Rechtlich erwog das Erstgericht, daß Gegenstand des zwischen den Parteien abgeschlossenen Kaufvertrages bituminöses Dachbeschichtungsmaterial gewesen sei, dessen Eignung zur Dachbeschichtung schon nach der Natur der Sache Inhalt des Vertrages sei. Da diese Eignung aber gegeben sei, seien die Einwendungen der beklagten Partei unbegründet. Darüber hinaus könne die beklagte Partei aus allfälligen Mängeln - mit Ausnahme solcher, die zur Oxydation führten, die aber nicht vorlägen - weder Gewährleistungs- noch Schadenersatzansprüche ableiten, weil sie solche Mängel nicht unverzüglich gemäß § 377 HGB gerügt habe. Dies gelte auch dann, wenn eine vertraglich zugesicherte Eigenschaft der Sache nicht gegeben wäre. Da die klagende Partei der beklagten Partei keine wissentlich unwahren Angaben gemacht habe, komme auch § 377 Abs 5 HGB nicht zur Anwendung.
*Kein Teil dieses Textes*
(* ===== verification/DeepCopy.v ===== *)
(** * Deep copies

    [api/v1alpha1/zz_generated.deepcopy.go].  The other files treat the custom
    resources as values; this one shows why they may.  Here a value of the API
    lies in a heap: pointers and slices are addresses, several of them may point
    to the same cell, and a write through one is seen through all.  [read] gives
    the value an object stands for, [reach] the cells it depends on.  A copy is
    deep when it stands for the same value and reaches no old cell.

    The cells and the copy functions of the Kubernetes types inside the resources
    ([ObjectMeta], [ListMeta], [RawExtension], the key selectors, [Condition],
    [Time]) are parameters, with the contract that the generated functions of this
    file are shown to satisfy themselves. *)

From S2P Require Import Prelude GoString GoTime Kube Api.

Module DeepCopy.

Abbreviation loc := nat.

(** A pointer is an address or nil; a slice is an array with a window on it, or
    nil. *)
Inductive ptr (T : Type) := Nil | At (l : loc).
Inductive slice (T : Type) := NilSlice | Window (l : loc) (off len : nat).
Arguments Nil {T}.
Arguments At {T}.
Arguments NilSlice {T}.
Arguments Window {T}.

Record TypeMeta := mkTypeMeta { tm_Kind : string; tm_APIVersion : string }.

(** ** Resources in memory *)

(** The memory layout of the library types, and the other allocations they use. *)
Class LibTypes := {
  LibCell : Type; gObjectMeta : Type; gListMeta : Type; gRawExtension : Type; gSecretSelector : Type;
  gConfigMapSelector : Type; gCondition : Type; gTime : Type }.

(** ** The scheme *)

Record GroupVersion := mkGroupVersion { gv_Group : string; gv_Version : string }.
Definition SchemeGroupVersion : GroupVersion := mkGroupVersion "openconveyor.ai" "v1alpha1".

(** The kinds a scheme knows, by their group and version. *)
Definition Scheme := list (GroupVersion * string).
Definition AddKnownTypes (gv : GroupVersion) (kinds : list string) (s : Scheme) : Scheme := s ++ ((fun k => (gv, k)) <$> kinds).

(** What the [init] functions of the three files of types register. *)
Definition register_Task : Scheme -> Scheme := AddKnownTypes SchemeGroupVersion ["Task"; "TaskList"]%string.
Definition register_ClusterAgentClass : Scheme -> Scheme :=
  AddKnownTypes SchemeGroupVersion ["ClusterAgentClass"; "ClusterAgentClassList"]%string.
Definition register_ClusterTriggerClass : Scheme -> Scheme :=
  AddKnownTypes SchemeGroupVersion ["ClusterTriggerClass"; "ClusterTriggerClassList"]%string.

(** The builder of [groupversion_info.go]; [AddToGroupVersion] is [metav1]'s. *)
Definition SchemeBuilder (AddToGroupVersion : GroupVersion -> Scheme -> Scheme) : list (Scheme -> Scheme) :=
  [AddToGroupVersion SchemeGroupVersion; register_ClusterAgentClass; register_ClusterTriggerClass; register_Task].
Definition AddToScheme (AddToGroupVersion : GroupVersion -> Scheme -> Scheme) (s : Scheme) : Scheme :=
  foldl (fun s f => f s) s (SchemeBuilder AddToGroupVersion).

Section Memory.
Context {L : LibTypes}.

Record gAgentRef := mkGAgentRef { g_Ref : string; g_Config : ptr gRawExtension }.
Record gPromptSource := mkGPromptSource { g_Inline : string; g_SecretRef : ptr gSecretSelector; g_ConfigMapRef : ptr gConfigMapSelector }.
Record gRBACRule := mkGRBACRule { g_APIGroups : slice string; g_Resources : slice string; g_Verbs : slice string; g_ResourceNames : slice string }.
Record gPermissions := mkGPermissions { g_Secrets : slice string; g_Egress : slice string; g_EgressPorts : slice Z; g_RBAC : slice gRBACRule }.
Record gTaskSpec := mkGTaskSpec {
  g_Agent : gAgentRef; g_Prompt : gPromptSource; g_Permissions : gPermissions; g_SpecResources : TaskResources; g_TTL : ptr Z }.
Record gTaskResult := mkGTaskResult { g_Summary : string; g_Links : slice ResultLink }.
Record gTaskStatus := mkGTaskStatus {
  g_Phase : TaskPhase; g_ObservedGeneration : Z; g_JobName : string; g_StartTime : ptr gTime; g_CompletionTime : ptr gTime;
  g_Result : ptr gTaskResult; g_Conditions : slice gCondition }.
Record gTask := mkGTask { g_TaskType : TypeMeta; g_TaskMeta : gObjectMeta; g_TaskSpec : gTaskSpec; g_TaskStatus : gTaskStatus }.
Das Berufungsgericht bestätigte das Ersturteil und erklärte die Revision für nicht zulässig. Es vertrat die Auffassung, daß er dem Käufer unbenommen bleibe, die mangelhafte Ware zu genehmigen. Wenn der Verkäufer aus den näheren Umständen insbesondere dem Verhalten des Käufers den Schluß ziehen könne, dieser wolle von seinen Rechten keinen Gebrauch machen, könne trotz einer Mängelanzeige nach Treu und Glauben eine Genehmigung der Ware angenommen werden. Im vorliegenden Fall ergebe sich eine solche Genehmigung aus den von Tor C dem Geschäftsführer der klagenden Partei gegenüber nach der Besichtigung am 19.5.1981 abgegebenen Erklärungen. Mit Rücksicht auf diese Genehmigung hielt das Berufungsgericht eine Behandlung der Berufungsgründe der Mangelhaftigkeit des Verfahrens und der unrichtigen Beweiswürdigung für entbehrlich, soweit sich diese auf den Mangel der Ware und auf die Mängelrüge beziehen. Die gegen die Entscheidung des Berufungsgerichtes gerichtete außerordentliche Revision der beklagten Partei ist entgegen der Auffassung der Revisionsgegnerin zulässig, weil der verfahrensrechtlichen Frage, ob überschießende Feststellungen im Rahmen der rechtlichen Beurteilung nicht unberücksichtigt bleiben dürfen oder nur im Rahmen des geltend gemachten Klagegrundes oder einer bestimmten Einwendung zu beachten sind, die Qualifikation im Sinne des § 502 Abs 4 Z 1 ZPO zukommt, diese Frage vom Obersten Gerichtshof wiederholt in letzterem Sinn entschieden wurde (SZ 56/23; SZ 21/123; JBl 1964, 208; 7 Ob 46/82 ua), und das Berufungsgericht ganz offensichtlich von dieser Rechtsprechung abweicht.

Rechtliche Beurteilung

Die Revision ist auch berechtigt.

Die Rechtsmeinung des Berufungsgerichtes, daß auch über die Fiktion des § 377 Abs 2 HGB hinaus auf das Recht der Gewährleistung verzichtet werden kann, ist zwar richtig (vgl.Reischauer in Rummel ABGB Rdz 2 und 10 zu § 929 mwN), wobei allerdings ein konkludenter Verzicht unter den besonderen Anforderungen des § 863 ABGB steht (Reischauer aaO Rdz 4 f; JBl 1976, 98; HS 9401; vgl. auch SZ 55/21). Von der klagenden Partei wurde allerdings ein solcher Verzicht nicht geltend gemacht und in dieser Richtung auch kein Sachvorbringen erstattet. Die beklagte Partei hatte daher auch keine Möglichkeit, ihrerseits Gegenbehauptungen aufzustellen und Gegeneinwendungen anzubringen. Nur im Rahmen einer entsprechenden Einwendung der klagenden Partei hätten die Feststellungen des Erstgerichtes über die Erklärungen des Tor C nach der Besichtigung am 19.5.1981 einer rechtlichen Beurteilung unterzogen werden dürfen, und es kann daher auch dahingestellt bleiben, ob unter Berücksichtigung aller Umstände im Sinne der obigen Ausführungen schon ein Verzicht anzunehmen ist. Ausgehend von einer unrichtigen Rechtsansicht hat das Berufungsgericht die Berufungsgründe der Mangelhaftigkeit des Verfahrens und der unrichtigen Beweiswürdigung nicht zur Gänze behandelt, sodaß der Revision im Ergebnis im Sinne ihres Aufhebungsantrages Berechtigung zuk mmt.

Der Kostenvorbehalt beruht auf § 52 Abs 1 ZPO.